Top of Input records
(* ===== verification/Auth.v ===== *)
(** * The sign-in screen and the App's session

    src/components/Profile.tsx, component [Auth] (lines 307-390): its form
    state ([isLogin], [username], [error]), [handleSubmit] (lines 312-332)
    and the mode toggle (line 375), composed with the storage service of
    Storage.v ([loginUser], [registerUser], [logoutUser], [createPost]).
    The App side is src/App.tsx: [currentUser], initialised from
    [getCurrentUser()] (line 83), the [onSuccess] of the sign-in screen
    (lines 777-780), [onCancel] (line 781), the landing page's Login and
    user buttons (lines 810-822), the profile's [onLogout], [onBack],
    [onCreate] (lines 793-800) and [handlePostToProfile] (lines 623-707,
    the [createPost] path).  A session is the App's [appMode],
    [currentUser] and the sign-in form; a step is one of these user
    actions, run against [localStorage] in the monad [M] of Storage.v.

    The theorems: the form always ends with a user and no error, or with
    no user and a message; registering then signing in again under any
    case of the name restores the same user; a registration whose session
    write is refused by the quota has still stored the user; and in every
    reachable session the App's [currentUser] is the user a reload would
    restore from [localStorage]. *)

From Stdlib Require Import Ascii String.
From stdpp Require Import strings gmap.
From S2P Require Import Prelude Storage Render.

Module AuthScreen.

(** ** The form *)

(** [useState] of [isLogin], [username] and [error] (lines 308-310); the
    field [username] is [uname] here, [username] being the projection of
    [User]. *)
Record AuthForm := mk_form { isLogin : bool; uname : string; error : string }.

Definition initial_form : AuthForm := mk_form true "" "".

Definition setError (e : string) (f : AuthForm) : AuthForm := mk_form (isLogin f) (uname f) e.

(** [onChange] of the input (line 352). *)
Definition setUsername (v : string) (f : AuthForm) : AuthForm := mk_form (isLogin f) v (error f).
Bottom of Input records
Give the lines of the material above again, exactly, from its first line through the line that contains "The App side" and no further.

Reply:
(* ===== verification/Auth.v ===== *)
(** * The sign-in screen and the App's session

    src/components/Profile.tsx, component [Auth] (lines 307-390): its form
    state ([isLogin], [username], [error]), [handleSubmit] (lines 312-332)
    and the mode toggle (line 375), composed with the storage service of
    Storage.v ([loginUser], [registerUser], [logoutUser], [createPost]).
    The App side is src/App.tsx: [currentUser], initialised from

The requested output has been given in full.